An overweight person sees food as a reward
What makes a person with overweight Keep eating knowing that it is not for you? Why consume high fat products if it is known that they will not be beneficial? Knowing how someone's mind works with this problem helps initiate a correct treatment.
A better knowledge about what happens inside means that there are better chances of starting a treatment to counteract their disease. Now thanks to a work of the Mind Center, Brain and Behavior, belonging to the University of Granada, professionals are a little closer to knowing what happens inside the brain of people with overweight and obesity.
Money or food?
As if it were a prize, the brain of overweight and obese people understand food as the best reward. Even that money. This has been determined by the University of Granada after analyzing a total of 81 cases composed of 21 people with obesity, 21 with overweight and 39 within the recommended parameters based on their height.
All these people were presented with different images of foods that varied from healthy products such as fruits and vegetables even the least recommended for its high level of fat such as hamburgers and other types of junk food. After showing them these photographs, the researchers asked them how much money they would be willing to pay for each of these items.
On the other hand they were also tested where they had to press a button whenever they saw a star appear on a screen. If successful, they would receive financial compensation.
Best food rating
The results of both tests determined that as the Body Mass Index was higher, IMC, the food was valued as an item of more value than money. That is to say, the brains of overweight and obese people reacted to the idea of being able to receive one of the dishes presented before the possibility of receiving money for correcting a question.

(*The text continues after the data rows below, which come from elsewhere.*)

(* ===== verification/System.v ===== *)
(** * The whole system: directory server, owner and downloading client

    The components composed as they run: a client shares a file, another asks
    the directory for it and downloads it from the first.  The bytes one side
    writes to its TCP connection are the bytes the server receives on it, and
    what the server sends is what arrives at the client; the two clients talk
    over UDP as in [Peers].  [share_then_get] is the purpose of the program. *)

From S2P Require Import Prelude Common Arrays Packed Protocol Tcp Lossy Packets Window ShareTable.
From S2P Require Import SRSender SRReceiver Server Directory ServerLimits Command Client ClientSpec Peers.
Import Client.

Section system.
Context `{Host} (digest : list Z → list Z) (os_send : list Server.event → Z → list Z → Z).

(** An iteration of the server's loop that receives the request [r] of the
    client in slot [c] and answers it with [rep], and makes no other call. *)
Definition answers (srv : Server.state) (c : Server.client_t) (r : request) (rep : reply)
    (srv' : Server.state) : Prop :=
  Server.server_iteration os_send
    (Server.PollReady false None (λ n, n =? Server.fd c) (λ _, Some (wire_request r)) (λ _, true)) srv
    = Some (true, srv') ∧
  Server.trace srv' = Server.trace srv ++
    [Server.EvSend (Server.fd c) (wire_reply rep) (os_send (Server.trace srv) (Server.fd c) (wire_reply rep))].

(** Sharing does not touch the clients. *)
Lemma share_keeps_clients srv i c size h name srv' :
  Server.wf srv → Server.clients srv !! i = Some c → request_ok (Share size h name) →
  Server.process_client_message os_send true i (wire_request (Share size h name)) srv = Some srv' →
  Server.clients srv' = Server.clients srv ∧ Server.num_clients srv' = Server.num_clients srv ∧
  Server.next_client_id srv' = Server.next_client_id srv.
Proof.
  intros Hwf Hc Hok. destruct (share_request_fits _ _ _ Hok) as (Hfits & _ & Hl). pose proof Hok as (_ & Hh & _).
  unfold wire_request.
  assert (length (be32 size ++ h ++ name_field name) = 292%nat) as Hlen
    by (by rewrite !length_app, length_be32, Hl, Hh).
  rewrite process_frame, Hlen, cast_share by (done || by rewrite Hlen).
  change (TCP_SHARE_FILE =? TCP_REGISTER) with false. cbn iota. bind_step.
  destruct (Server.handle_share_file_spec os_send i c _ srv Hwf Hc Hfits) as (nm & _ & Hrun & _).
  intros Hrun'. assert (Server.handle_share_file os_send i {| sf_file_size := htonl size; sf_hash := h;
    sf_filename := name_field name |} srv = Some srv') as Hs by exact Hrun'.
  rewrite Hrun in Hs. case_bool_decide; injection Hs as <-; done.
Qed.

(** The directory's view of a shared file. *)
Definition entry (id : Z) (f fname : list Z) (c : Server.client_t) : dfile := {|
  df_id := id; df_size := Z.of_nat (length f); df_hash := digest f; df_name := fname;
  df_owner := Server.client_id c |}.

(** The state of the directory when the session starts: an honest run, two
    registered clients, room for one more file. *)
Record directory_ready (srv : Server.state) (dir : directory) (ia ib : nat) (ca cb : Server.client_t) : Prop := {
  dr_honest : honest os_send srv dir;
  dr_room : room srv;
  dr_next : Server.next_file_id srv + 2 < 4294967296;
  dr_files : (length (d_files dir) < 1024)%nat;
  dr_owner : Server.clients srv !! ia = Some ca ∧ Server.active ca = true ∧ 0 < Server.fd ca;
  dr_reader : Server.clients srv !! ib = Some cb ∧ Server.active cb = true ∧ 0 < Server.fd cb;
}.

Lemma directory_client srv dir ia ib ca cb :
  directory_ready srv dir ia ib ca cb →
  in_width 32 (sin_addr (Server.addr ca)) ∧ in_width 16 (Server.udp_port ca).
Proof.
  intros [Hh _ _ _ (Ha & _) _]. destruct (honest_spec os_send srv dir Hh) as (Hwf & _).
  destruct (Forall_lookup_1 _ _ _ _ (Server.wf_client _ Hwf) Ha) as (_ & ? & ?). done.
Qed.

(** Sharing, then asking for the file, seen from the server. *)
Lemma directory_session srv dir ia ib ca cb f fname :
  directory_ready srv dir ia ib ca cb →
  request_ok (Share (Z.of_nat (length f)) (digest f) fname) → (length fname ≤ 255)%nat →
  let id := Server.next_file_id srv in
  in_width 32 id ∧
  ∃ srv1 srv2,
    answers srv ca (Share (Z.of_nat (length f)) (digest f) fname) (ShareAck id) srv1 ∧
    answers srv1 cb (RequestFile id) (Location (entry id f fname ca) (peer_of ca)) srv2.
Proof.
  intros [Hh Hroom Hnext Hfiles (Ha & Haa & Hafd) (Hb & Hba & Hbfd)] Hok Hfl id.
  destruct (honest_spec os_send srv dir Hh) as (Hwf & Hrel & Hu & Hinv).
  pose proof (Server.wf_next_file _ Hwf) as Hid. split; [done|].
  pose proof (process_refines os_send srv dir ia ca Hwf Hrel Hroom Ha _ Hok Haa) as Himp.
  unfold implements in Himp. cbn [dir_step] in Himp. rewrite bool_decide_eq_false_2 in Himp by lia.
  destruct Himp as (srv1 & Hrun1 & Hwf1 & Hrel1 & Htr1 & Hu1). specialize (Hu1 Hu).
  destruct (share_keeps_clients srv ia ca _ _ _ srv1 Hwf Ha Hok Hrun1) as (Hcl & Hnc & Hnid).
  pose proof (honest_message os_send srv dir ia ca _ srv1 Hh Hroom Ha Hok Haa Hrun1) as Hh1.
  cbn [dir_step] in Hh1. rewrite bool_decide_eq_false_2 in Hh1 by lia. cbn [fst] in Hh1.
  rewrite (take_ge fname) in Hrel1, Hh1 by lia. rewrite (rel_next_file _ _ Hrel) in Hrel1, Hh1, Htr1.
  change {| df_id := Server.next_file_id srv |} with (entry id f fname ca) in Hrel1, Hh1. fold id in Hrel1, Hh1, Htr1.
  assert (room srv1) as Hroom1.
  { destruct Hroom as (? & ? & ?). pose proof (rel_next_file _ _ Hrel1) as Hn1. cbn [d_next_file] in Hn1.
    unfold room, Server.counts_ok in *. rewrite Hnc, Hnid, <-Hn1. subst id. split_and!; lia. }
  rewrite <-Hcl in Hb.
  pose proof (process_refines os_send srv1 _ ib cb Hwf1 Hrel1 Hroom1 Hb (RequestFile id) Hid Hba) as Himp.
  destruct (honest_spec os_send srv1 _ Hh1) as (_ & _ & _ & [_ Hnd]).
  unfold implements, dir_step in Himp.
  assert (dir_find id {| d_next_client := d_next_client dir; d_next_file := id + 1; d_peers := d_peers dir;
    d_files := d_files dir ++ [entry id f fname ca] |} = Some (entry id f fname ca)) as Hfind.
  { cbn [d_files] in Hnd. apply (first_match_unique _ _ (length (d_files dir))); [|apply Z.eqb_refl|].
    { cbn [d_files]. by rewrite lookup_app_r, Nat.sub_diag by lia. }
    cbn [d_files]. intros k g Hg Hgid%Z.eqb_eq. eapply (NoDup_lookup (df_id <$> _)); [exact Hnd| |].
    - by rewrite list_lookup_fmap, Hg.
    - rewrite list_lookup_fmap, lookup_app_r, Nat.sub_diag by lia. simpl. by rewrite Hgid. }
  rewrite Hfind in Himp. cbn [d_peers entry df_owner] in Himp.
  assert (d_peers dir !! Server.client_id ca = Some (peer_of ca)) as Hpeer
    by (apply (rel_peers _ _ Hrel); by exists ia, ca).
  rewrite Hpeer in Himp. destruct Himp as (srv2 & Hrun2 & _ & _ & Htr2 & _).
  exists srv1, srv2. split; (split; [|done]).
  - rewrite (iteration_process os_send srv ia ca) by done. by rewrite Hrun1.
  - rewrite (iteration_process os_send srv1 ib cb) by done. by rewrite Hrun2.
Qed.

(** The two clients when the session starts: the reply [rep1] of the directory
    arrives at the owner and [rep2] at the reader, in whatever segments; the
    owner's table has room; the system calls on the files succeed; the UDP
    links lose nothing. *)
Record clients_ready (id : Z) (f : list Z) (rep1 rep2 : reply) (owner reader : state)
    (out1 rest1 out2 rest2 : list Z) (a : get_answers) (va : serve_answers) : Prop := {
  cr_owner : conn (tcp_sock owner) out1 (wire_reply rep1 ++ rest1);
  cr_reader : conn (tcp_sock reader) out2 (wire_reply rep2 ++ rest2);
  cr_table : ShareTable.wf (table owner);
  cr_room : (ShareTable.num_files (table owner) < ShareTable.MAX_SHARED_FILES)%nat;
  cr_fresh : ShareTable.lookup_id id (ShareTable.entries (table owner)) = None;
  cr_get : answers_for f a;
  cr_serves : serves_file f va;
  cr_clock : 0 ≤ va_now va;
  cr_olink : lossless (env_link (env owner));
  cr_rlink : lossless (env_link (env reader));
}.

(** C1: sharing and downloading, through the whole system.  From any honest
    state of the directory with two registered clients and room for a file:
    when the owner runs [share] on a file of bytes [f], the server answers its
    request with a new identifier, and then the other client's request for that
    identifier with the endpoint of the owner.  With these replies on their
    connections [share] returns 0, and the exchange between [get] of the one
    and the event loop of the other, over links that lose nothing and within
    [TIMEOUT_MS], ends after one round per window and one for the request:
    [get] has returned 0 and saved exactly [f] under the name it was shared
    under, and the upload is over and its buffer released.  What the clients
    wrote to the server is what the server handled. *)
Theorem share_then_get srv dir ia ib ca cb f fname :
  directory_ready srv dir ia ib ca cb →
  Z.of_nat (length f) < max_file → Forall (λ c, is_byte c ∧ c ≠ 0) fname → (length fname ≤ 255)%nat →
  length (digest f) = 32%nat → Forall is_byte (digest f) →
  ∃ id rep srv1 srv2,
    answers srv ca (Share (Z.of_nat (length f)) (digest f) fname) (ShareAck id) srv1 ∧
    answers srv1 cb (RequestFile id) rep srv2 ∧
    ∀ owner reader out1 rest1 out2 rest2 a va baddr block stack times,
      clients_ready id f (ShareAck id) rep owner reader out1 rest1 out2 rest2 a va →
      length block = length f → quick va (va_now va) times → times ≠ [] →
      chunks_of (Z.of_nat (length f)) ≤ WINDOW_SIZE * (Z.of_nat (length times) - 1) →
      let oaddr := {| sin_addr := sin_addr (Server.addr ca); sin_port := htons (Server.udp_port ca) |} in
      ∃ owner' p st,
        share digest (Some fname) (reads_file f block stack) owner = Some (0, owner') ∧
        conn (tcp_sock owner') (out1 ++ wire_request (Share (Z.of_nat (length f)) (digest f) fname)) rest1 ∧
        exchange_rounds digest id a va oaddr baddr owner' reader times (exchange_init owner') = Some p ∧
        get digest id a (p_inbox p) reader = Some (Returned (0, st)) ∧
        fs st = <[fname := f]> (fs reader) ∧
        conn (tcp_sock st) (out2 ++ wire_request (RequestFile id)) rest2 ∧
        transfer_active (p_owner p) = false ∧ global_file_buffer (p_owner p) = None.
Proof.
  intros Hdr Hmax Hfn Hfl Hdl Hdb.
  assert (request_ok (Share (Z.of_nat (length f)) (digest f) fname)) as Hok
    by (split_and!; try done; unfold in_width, max_file in *; lia).
  destruct (directory_session srv dir ia ib ca cb f fname Hdr Hok Hfl) as (Hid & srv1 & srv2 & Ha1 & Ha2).
  set (id := Server.next_file_id srv) in *.
  exists id, (Location (entry id f fname ca) (peer_of ca)), srv1, srv2. split; [done|]. split; [done|].
  intros owner reader out1 rest1 out2 rest2 a va baddr block stack times Hcr Hbl Hq Hne Hlen oaddr.
  destruct Hcr as [Hc1 Hc2 Hwf Hroom Hfresh Hget Hserves Hclock Hol Hrl]. unfold max_file in Hmax.
  destruct (share_request_spec digest fname f block stack _ owner out1 Hc1) as (t & Ht & Hrun); [done..|lia|done|done|].
  destruct (share_reply_spec fname (digest f) (Z.of_nat (length f)) id rest1 (set_tcp t owner) _ Ht)
    as (owner' & Hrep & Hconn & Hwf' & Hlook & Henv); try done; [unfold in_width; lia|].
  destruct (directory_client srv dir ia ib ca cb Hdr) as [Hip Hport].
  destruct (exchange_ends digest (entry id f fname ca) f (sin_addr (Server.addr ca)) (Server.udp_port ca)
    rest2 out2 a va baddr owner' reader) with (times := times) as (p & st & Hex & Hgot & Hfs & Hcn & Hact & Hbuf & _);
    try done.
  - split; try done.
    + split_and!; try done. cbn [entry df_size]. unfold in_width. lia.
    + split; [done|]. eexists. split; [exact Hlook|done].
    + by rewrite Henv.
  - exists owner', p, st. by rewrite Hrun.
Qed.
End system.

(** ** A concrete session *)

Module SystemExample.
Import ServerLimits.ServerExample.
#[local] Existing Instance host.

(** A second client connects and registers. *)
Definition st3 : Server.state := default Server.init (Server.accept_new_client (Some (6, local_addr)) st1).
Definition c3 : Server.client_t :=
  {| Server.fd := 6; Server.client_id := 0; Server.addr := local_addr; Server.udp_port := 0; Server.active := false |}.
Definition st4 : Server.state :=
  default Server.init (Server.process_client_message send_all true 1 (wire_request (Register 7001)) st3).
Definition c4 : Server.client_t :=
  {| Server.fd := 6; Server.client_id := 2; Server.addr := local_addr; Server.udp_port := 7001; Server.active := true |}.
Definition d4 : directory := (dir_step (sin_addr local_addr) 0 (Register 7001) d1).1.

Lemma honest4 : honest send_all st4 d4.
Proof.
  apply (honest_message send_all st3 d1 1 c3 (Register 7001) st4); try done; try by vm_compute.
  eapply (honest_accept send_all st1 d1 6 local_addr); [apply honest1| |done|by vm_compute].
  intros [|i] c Hc Hp; [by injection Hc as <-|]. exfalso.
  assert (drop 1 (Server.clients st1) = drop 1 (Server.clients Server.init)) as He by (by vm_compute).
  assert (Server.clients Server.init !! S i = Some c) as Hi
    by (rewrite <-Nat.add_1_l, <-lookup_drop, <-He, lookup_drop; exact Hc).
  apply lookup_replicate in Hi as [-> _]. done.
Qed.

Lemma session_ready : directory_ready send_all st4 d4 0 1 c1 c4.
Proof.
  split; [apply honest4|by vm_compute|by vm_compute| |by vm_compute|by vm_compute].
  change (length (d_files d4)) with 0%nat. lia.
Qed.

Lemma reply_length rep : (4 ≤ length (wire_reply rep))%nat.
Proof.
  assert (∀ t c p, 4 ≤ length (frame t c p))%nat as Hf
    by (intros; unfold frame; rewrite !length_app, length_be16; simpl; lia).
  destruct rep as [| | |? []|]; apply Hf.
Qed.

(** Two clients with the replies on their connections. *)
Definition owner_of (id : Z) : state := ClientExample.start (wire_reply (ShareAck id)).
Definition reader_of (rep : reply) : state := ClientExample.start (wire_reply rep).

Lemma example_ready id rep :
  clients_ready id ClientExample.file (ShareAck id) rep (owner_of id) (reader_of rep) [] [] [] []
    ClientExample.get_a ClientExample.serve_a.
Proof.
  split; try done.
  - apply ClientExample.start_conn, reply_length.
  - apply ClientExample.start_conn, reply_length.
  - apply ShareTable.table_init_wf.
  - simpl. unfold ShareTable.MAX_SHARED_FILES. lia.
  - split; [by exists [1; 2; 3]|done].
  - apply ClientExample.serves_file3.
Qed.

Lemma share_then_get_witness :
  ∃ id rep owner' p st,
    exchange_rounds ClientExample.digest id ClientExample.get_a ClientExample.serve_a
      ClientExample.peer local_addr owner' (reader_of rep) [1000; 1100] (exchange_init owner') = Some p ∧
    get ClientExample.digest id ClientExample.get_a (p_inbox p) (reader_of rep) = Some (Returned (0, st)) ∧
    fs st = <[[97; 98] := ClientExample.file]> ∅.
Proof.
  destruct (share_then_get ClientExample.digest send_all st4 d4 0 1 c1 c4 ClientExample.file [97; 98] session_ready)
    as (id & rep & srv1 & srv2 & _ & _ & Hrun).
  - by vm_compute.
  - apply ClientExample.name_bytes.
  - simpl. lia.
  - reflexivity.
  - by apply Forall_replicate.
  - destruct (Hrun (owner_of id) (reader_of rep) [] [] [] [] ClientExample.get_a ClientExample.serve_a local_addr
      [0; 0; 0] [] [1000; 1100] (example_ready id rep)) as (owner' & p & st & _ & _ & Hex & Hget & Hfs & _).
    + reflexivity.
    + split; repeat constructor; by vm_compute.
    + discriminate.
    + by vm_compute.
    + exists id, rep, owner', p, st. exact (conj Hex (conj Hget Hfs)).
Defined.
End SystemExample.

On the contrary, people with less weight and those with a BMI within the recommended parameters for their height reacted better to the possibility of receiving money for their success. It is from the threshold between a BMI between 27 and 32 when people begin to downplay the economic reward in favor of the option of getting high-fat, high-sugar foods.
Better future treatments
Researchers say that discovering how the brains of people with overweight and obesity function in relation to the reward circuit will help to project better treatments against these problems. A good way to take advantage of these data would be to focus the minds of these patients before other stimuli and make them feel that they have received a prize in another way.
For example, betting on treatments where the brain of these overweight people see the fact of having lost kilos as a reward that makes your brain feel good every time you receive this news and make the subject be anime to continue working. In the same way, it is also recommended that these subjects avoid, as far as possible, advertisements for fast food and other elements that may activate this brain circuit.